Читаем Любовь и испанцы полностью

Святая Тереса с ним бы согласилась. Она прекрасно знала, что женщина вполне способна устроить супругу скандал при малейшем подозрении. В письме к своему родственнику она жаловалась: «Что касается моих грехов, то, поскольку слухи об этом широко разошлись, ты, несомненно, слышал об ужасной ревности жены дона Гон-зало к своему супругу, и люди говорят, ссылаясь на нее, что между ним и дочерью моей сестры, доньей Беатрисой, существует недозволенная любовная связь. Жена дона Гонзало заявляет об этом настолько открыто, что большинство людей, очевидно, ей верят. Доброе имя девушки, видимо, потеряно безвозвратно, но я глубоко скорблю о том, что моя родственница так согрешила против Бога. Я умолила родителей племянницы увезти ее из Альбы... Простая осторожность заставляет нас бежать от языка разъяренной женщины, как от дикого зверя. Другие же люди говорят родителям, что это лишь придаст скандалу видимость правдоподобия и что им не следует уезжать отсюда.

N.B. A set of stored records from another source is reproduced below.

(** X20. The loop over the volumes of the container never fails, and all
    it does is write to the log and set the four volume handles of
    [mac_info]: every other field of [mac_info], the files and
    [found_macos] are as before. Each handle is left on the last volume of
    its role: a later volume of the same role replaces an earlier one, and
    a handle whose role no volume has keeps what it held. *)
Theorem classify_volumes_last_wins (w : world) :
  let vols := volumes (mi w) in
  ∃ new sys data preboot update,
    classify_volumes w
    = (Normal tt,
       set_trace (new ++ trace w)
         (set_mi
            (set_apfs_sys_volume sys
               (set_apfs_data_volume data
                  (set_apfs_preboot_volume preboot
                     (set_apfs_update_volume update (mi w)))))
            w)) ∧
    Forall is_log new ∧
    handle_after role_system vols (apfs_sys_volume (mi w)) sys ∧
    handle_after role_data vols (apfs_data_volume (mi w)) data ∧
    handle_after role_preboot vols (apfs_preboot_volume (mi w)) preboot ∧
    handle_after role_update vols (apfs_update_volume (mi w)) update.
Proof.
  cbn zeta. unfold classify_volumes. unfold mbind at 1, M_bind at 1, get_mi.
  destruct (classify_from (volumes (mi w)) 0 w) as (new & -> & Hlog).
  exists new. do 4 eexists.
  split; [unfold classified; reflexivity|]. split; [exact Hlog|].
  repeat split; apply last_with_role_handle.
Qed.

(** Two system volumes in one container: the handle is left on the
    second, the data handle keeps what it held, and the other fields of
    [mac_info] are untouched. *)
Example classify_volumes_two_system_volumes :
  let vols := [Evidence.vol "Macintosh HD" role_system "V-1" false;
               Evidence.vol "Recovery" (role_other 4) "V-2" false;
               Evidence.vol "Macintosh HD 2" role_system "V-3" false] in
  let m := set_apfs_data_volume (Some 7%nat) (set_volumes vols Evidence.blank_mac_info) in
  mi (classify_volumes (set_mi m Evidence.initial)).2
  = set_apfs_sys_volume (Some 2%nat) m.
Proof. vm_compute. reflexivity. Qed.
(** * AI Content Generator Pro: prompt builder, generation client, history store

    A shallow embedding of [app.py] (the functions between [generate_with_gemini]
    and [export_history_as_text], and the history actions of
    [show_history_page]), followed by the properties the specification states
    about them.

    Conventions of the embedding:
    - a Python [str] is a [string] (a sequence of 8-bit characters);
      [str.lower] and [str.strip] are modelled on the ASCII range, characters
      above 127 are neither letters nor whitespace;
    - a Python [int] is a [Z];
    - a history entry (a [dict] with the twelve keys the application writes)
      is the record [ContentRecord]; the defaults of [item.get(key, default)]
      are never taken for such an entry;
    - [content_history.json] is an [option] of its contents ([None]: the file
      does not exist); [json.load] and [json.dump] are parameters;
    - an exception is a value of [exn]; a call that may raise returns a
      [result]. *)

From Stdlib Require Import ZArith List String Ascii Bool Lia DecimalString.
From Stdlib Require Import Permutation Sorted.
From Stdlib Require OrderedTypeEx.
Import ListNotations.

#[local] Set Warnings "-notation-for-abbreviation".

Local Open Scope Z_scope.
Local Open Scope string_scope.

(* ===================================================================== *)
(** * Part I: the program                                                 *)
(* ===================================================================== *)

(** ** Python string primitives *)

Module Py.
(** [*p]: defined when [p] holds the address of a live object. *)
Definition deref (h : store) (p : pointer) : outcome Point :=
  match p with
  | Some a =>
      match h !! a with
      | Some pt => Returns pt
      | None => Undefined
      end
  | None => Undefined
  end.

(** [v[i]] on a [std::vector]: no bounds check, no behaviour outside. *)
Definition subscript {A : Type} (v : list A) (i : nat) : outcome A :=
  match v !! i with
  | Some a => Returns a
  | None => Undefined
  end.

(** A loop that visits the elements of [l] in order, threading the local
    variables [s] through the body. *)
Fixpoint for_each {A S : Type} (body : S -> A -> outcome S)
    (l : list A) (s : S) : outcome S :=
  match l with
  | [] => Returns s
  | a :: l' => s' ← body s a; for_each body l' s'
  end.

(** ** Output, state and statements *)

(** What the programs write to [std::cout], one event for each output
    statement.  The decimal text of a [float] is not modelled: an event
    carries the values that the statement prints. *)
Inductive event : Set :=
| NewPointCreated (pt : Point)
    (* "New point (x, y) created" *)
| PointsNearOrigin (nearOrigin : Z) (size : nat)
    (* "<nearOrigin> of <size> points are near the origin." *)
| NearestPointWas (pt : Point) (min_distance : float)
    (* "The nearest point was (x, y) with distance <min_distance>" *)
| CompiledUsing (cpp11 : bool).
    (* "Compiled using C++11 or later" / "... C++03 or earlier" *)

(** The state a program runs in: the free store, the state of the random
    number engine (of [mersenne], or of [rand]) and the text written so
    far.  The engine is seeded once, by the first call of [RandomNumber],
    from [std::random_device] or from [time(NULL)]: [engine] is the state
    right after the seeding. *)
Record world (Engine : Type) : Type := mkWorld {
  heap : store;
  engine : Engine;
  cout : list event
}.

Arguments mkWorld {Engine} heap engine cout.
Arguments heap {Engine} w.
Arguments engine {Engine} w.
Arguments cout {Engine} w.

(** A statement sequence that returns an [A]. *)
Definition prog (Engine A : Type) : Type :=
  world Engine -> outcome (A * world Engine).

Definition prog_ret {Engine A : Type} (a : A) : prog Engine A :=
  fun w => Returns (a, w).

Definition prog_bind {Engine A B : Type} (m : prog Engine A)
    (k : A -> prog Engine B) : prog Engine B :=
  fun w =>
    match m w with
    | Returns (a, w') => k a w'
    | Raises e => Raises e
    | Undefined => Undefined
    end.

#[global] Instance prog_mret {Engine : Type} : MRet (prog Engine) :=
  fun A => prog_ret.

Как говорят, муж и жена теперь живут отдельно».{98}

Семнадцатый век был эпохой мистиков, вольнодумцев и раскаивающихся распутников. Типичные примеры этих крайностей — странствия идеалиста Дон Кихота, влюбленного в смутный образ Дульсинеи, и история Дон Жуана Тенорио из Севильи, персонажа, созданного Тирсо де Молина,— burlador а, насмешника над женщинами и любыми идеалами, включая и религиозные. Дон Жуан знал о любви не больше, чем герои плутовских романов, которые почти всегда происходили из, пользуясь современной терминологией, «неполных семей». Дворянин Дон Жуан — это сексуальный герой-плут. Он олицетворяет собой распущенность в сексуальной жизни, распространенную в испанском обществе семнадцатого века, особенно в его нетрудовых слоях.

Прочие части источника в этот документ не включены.